Day 2: Gluttons for Punishment

November 7, 2011 5:10am

November 6, 2011

S70°53.402 E011°32.633

Elevation 2568ft


The climb up the glacier is slow, exhausting and every bit as excruciating as predicted. The day started late given the iridium phone failure and the stellar rescue from Andrei and the folks at TAC. A big thank you there! To see two modified 4X4 pull up next to camp is a little like seeing the fourth wall drop to realize that you are living inside a movie set and reality, it turns out, is on the other side of one of those flats! It also saved us an hour skiing there and back. We’ve had difficulty uploading the blogs and lost another hour inside the tent.Other than that, sleeping was heavenly!

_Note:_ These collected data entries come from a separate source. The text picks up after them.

Set Warnings "-register-all".

Local Open Scope string_scope.
Local Open Scope list_scope.

(* ================================================================== *)
(** * JavaScript values that cross the interfaces *)
(* ================================================================== *)

(** The values a handler, the validator or the profile loader may throw, and
    the structured data of a response.  [JsError] is an instance of [Error]
    whose name is "Error" and that is not an [ImperativeError];
    [JsImperativeError] carries the fields of its [details] object
    ([IImperativeError]); its [message] is [details.msg]; [JsTypeError] is
    an instance of [TypeError], hence of [Error], and its name is
    "TypeError".  A field holding [JsUndefined] is an absent field.

    A string is held as the bytes of its UTF-8 form, an unpaired surrogate
    as the three bytes of its generalized form (ED A0..BF 80..BF); a
    surrogate pair is the four bytes of its code point, so that a
    surrogate in three bytes is always an unpaired one.
    [JsNumber n] is the Number value for the integer [n]: the double
    nearest to it. *)
Inductive JsValue : Type :=
| JsUndefined
| JsNull
| JsBoolean (b : bool)
| JsNumber (n : Z)
| JsString (s : string)
| JsArray (items : list JsValue)
| JsObject (fields : list (string * JsValue))
| JsError (message : string) (stack : option string)
| JsImperativeError (msg : string) (additionalDetails : JsValue)
                    (causeErrors : JsValue) (stack : option string)
| JsTypeError (message : string) (stack : option string).

(** [IImperativeError]: the error record attached to a response. *)
Record IImperativeError : Type := mkImperativeError {
  msg : string;
  additionalDetails : JsValue;
  causeErrors : JsValue;
  stack : option string
}.

(** A computation either completes normally or throws (for an [async]
    function: the promise is fulfilled or rejected). *)
Inductive Completion (A : Type) : Type :=
| Normal (a : A)
| Throw (v : JsValue).
Arguments Normal {A} a.
Arguments Throw {A} v.

(** [new ImperativeError({msg: m})] *)
Definition ImperativeError_of_msg (m : string) : JsValue :=
  JsImperativeError m JsUndefined JsUndefined None.

(** The [stack] of an error the engine raises: the header line, made of
    the name and the message of the error.  The frames that follow it in
    the engine name the place of the throw and are not modelled. *)
Definition stack_header (name what : string) : string :=
  name ++ ": " ++ what.

(** The [TypeError] the engine raises, on a property access on
    [undefined] or [null] or on a call of what is not a function: the
    message is [what], and the error carries a stack. *)
Definition TypeError (what : string) : JsValue :=
  JsTypeError what (Some (stack_header "TypeError" what)).


(* ================================================================== *)
(** * Strings and the JavaScript operations the processor applies *)
(* ================================================================== *)

Definition nl : string := String (ascii_of_nat 10) EmptyString.
Definition dq : string := String (ascii_of_nat 34) EmptyString.

(** The string of the given bytes. *)
Definition bytes (l : list nat) : string :=
  string_of_list_ascii (map ascii_of_nat l).

(** The white space and the line terminators that [trim] strips, each in
    its UTF-8 form: U+0009 to U+000D, U+0020, U+00A0, U+1680, U+2000 to
    U+200A, U+2028, U+2029, U+202F, U+205F, U+3000 and U+FEFF. *)
Definition white_space : list string :=
  [bytes [9]; bytes [10]; bytes [11]; bytes [12]; bytes [13]; bytes [32];
   bytes [194; 160];
   bytes [225; 154; 128];
   bytes [226; 128; 128]; bytes [226; 128; 129]; bytes [226; 128; 130];
   bytes [226; 128; 131]; bytes [226; 128; 132]; bytes [226; 128; 133];
   bytes [226; 128; 134]; bytes [226; 128; 135]; bytes [226; 128; 136];
   bytes [226; 128; 137]; bytes [226; 128; 138];
   bytes [226; 128; 168]; bytes [226; 128; 169];
   bytes [226; 128; 175];
   bytes [226; 129; 159];
   bytes [227; 128; 128];
   bytes [239; 187; 191]].

(** [s] without its prefix [w], when it begins with [w]. *)
Fixpoint strip_prefix (w s : string) : option string :=
  match w, s with
  | EmptyString, _ => Some s
  | String a w', String b s' =>
      if Ascii.eqb a b then strip_prefix w' s' else None
  | _, _ => None
  end.

(** [s] without the first of [ws] it begins with. *)
Fixpoint strip_any (ws : list string) (s : string) : option string :=
  match ws with
  | [] => None
  | w :: rest =>
      match strip_prefix w s with
      | Some t => Some t
      | None => strip_any rest s
      end
  end.

(** Strips the members of [ws] from the head of [s], at most [n] times. *)
Fixpoint strip_all (ws : list string) (n : nat) (s : string) : string :=
  match n with
  | O => s
  | S k =>
      match strip_any ws s with
      | Some t => strip_all ws k t
      | None => s
      end
  end.

Definition reverse (s : string) : string :=
  string_of_list_ascii (rev (list_ascii_of_string s)).

(** [s.trimStart()] *)
Definition trimStart (s : string) : string :=
  strip_all white_space (String.length s) s.

(** [s.trimEnd()] *)
Definition trimEnd (s : string) : string :=
  reverse (strip_all (map reverse white_space) (String.length s) (reverse s)).

(** [s.trim()] *)
Definition trim (s : string) : string :=
  trimEnd (trimStart s).

(** [xs.join(sep)] on an array of strings. *)
Definition join (sep : string) (xs : list string) : string :=
  String.concat sep xs.

(** [s.includes(sub)] *)
Definition includes (s sub : string) : bool :=
  match String.index 0 sub s with
  | Some _ => true
  | None => false
  end.

Fixpoint assoc (key : string) (fields : list (string * JsValue)) : JsValue :=
  match fields with
  | [] => JsUndefined
  | (k, v) :: rest => if String.eqb k key then v else assoc key rest
  end.

(** The [details] object of an [ImperativeError]. *)
Definition details_object (m : string) (ad ce : JsValue) (st : option string)
  : JsValue :=
  JsObject [("msg", JsString m); ("additionalDetails", ad);
            ("causeErrors", ce);
            ("stack", match st with Some s => JsString s | None => JsUndefined end)].

(** Property read [v.key]: a [TypeError] on [undefined] and [null],
    [undefined] for a property the value does not have. *)
Definition get_prop (v : JsValue) (key : string) : Completion JsValue :=
  match v with
  | JsUndefined =>
      Throw (TypeError ("Cannot read property '" ++ key ++ "' of undefined"))
  | JsNull =>
      Throw (TypeError ("Cannot read property '" ++ key ++ "' of null"))
  | JsObject fields => Normal (assoc key fields)
  | JsError m st =>
      if String.eqb key "message" then Normal (JsString m)
      else if String.eqb key "stack" then
        Normal (match st with Some s => JsString s | None => JsUndefined end)
      else if String.eqb key "name" then Normal (JsString "Error")
      else Normal JsUndefined
  | JsTypeError m st =>
      if String.eqb key "message" then Normal (JsString m)
      else if String.eqb key "stack" then
        Normal (match st with Some s => JsString s | None => JsUndefined end)
      else if String.eqb key "name" then Normal (JsString "TypeError")
      else Normal JsUndefined
  | JsImperativeError m ad ce st =>
      if String.eqb key "message" then Normal (JsString m)
      else if String.eqb key "details" then Normal (details_object m ad ce st)
      else if String.eqb key "additionalDetails" then Normal ad
      else if String.eqb key "causeErrors" then Normal ce
      else Normal JsUndefined
  | _ => Normal JsUndefined
  end.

The first hours were cold, but the sun rose around 2AM and began blasting the tent. By 6AM, it was cooking in there. We finally left around 1PM and the first part of the day was very warm–around 8C minus, with full sun and no wind. Out here, given the arduous nature of the effort, this is T-shirt weather. In fact, both Eric and I spent a couple of hours without shirts or gloves and I cursed not having shorts with me! Even then, sweat was dripping onto my glasses, and my hands were overheating. The grade started increasing, and the pull worsened accordingly. Each sastrugi depression was good for the sledge to jam to an abrupt stop. I have twio secondary smaller sleds in tow of the big one and often got the double jam! Later in the daay, I simply released the small ones and covered the distance twice. Finally, around five O’clock, Novo disappeared behind the crest of the long fought hill. Theree was something really bothersome about traveling for two days but never losing sight of the station! The wind picked up as the sun lowered its arc and with it the temps dropped to minus 15C.With 20 knots of wind, this ostensibly feels like 25C below. We pushed until 7PM, adding one more hour to yesterday’s time. Still, given the steep grade we are facing, we covered the same distance–about 5 kilometers. It is grueling! We have chosen a route that costs an extra two days of travel in order to mitigate the higher risk of crevasses. They’re around–but so far have been playing nice. Another ten days of this gring and we should start kiting…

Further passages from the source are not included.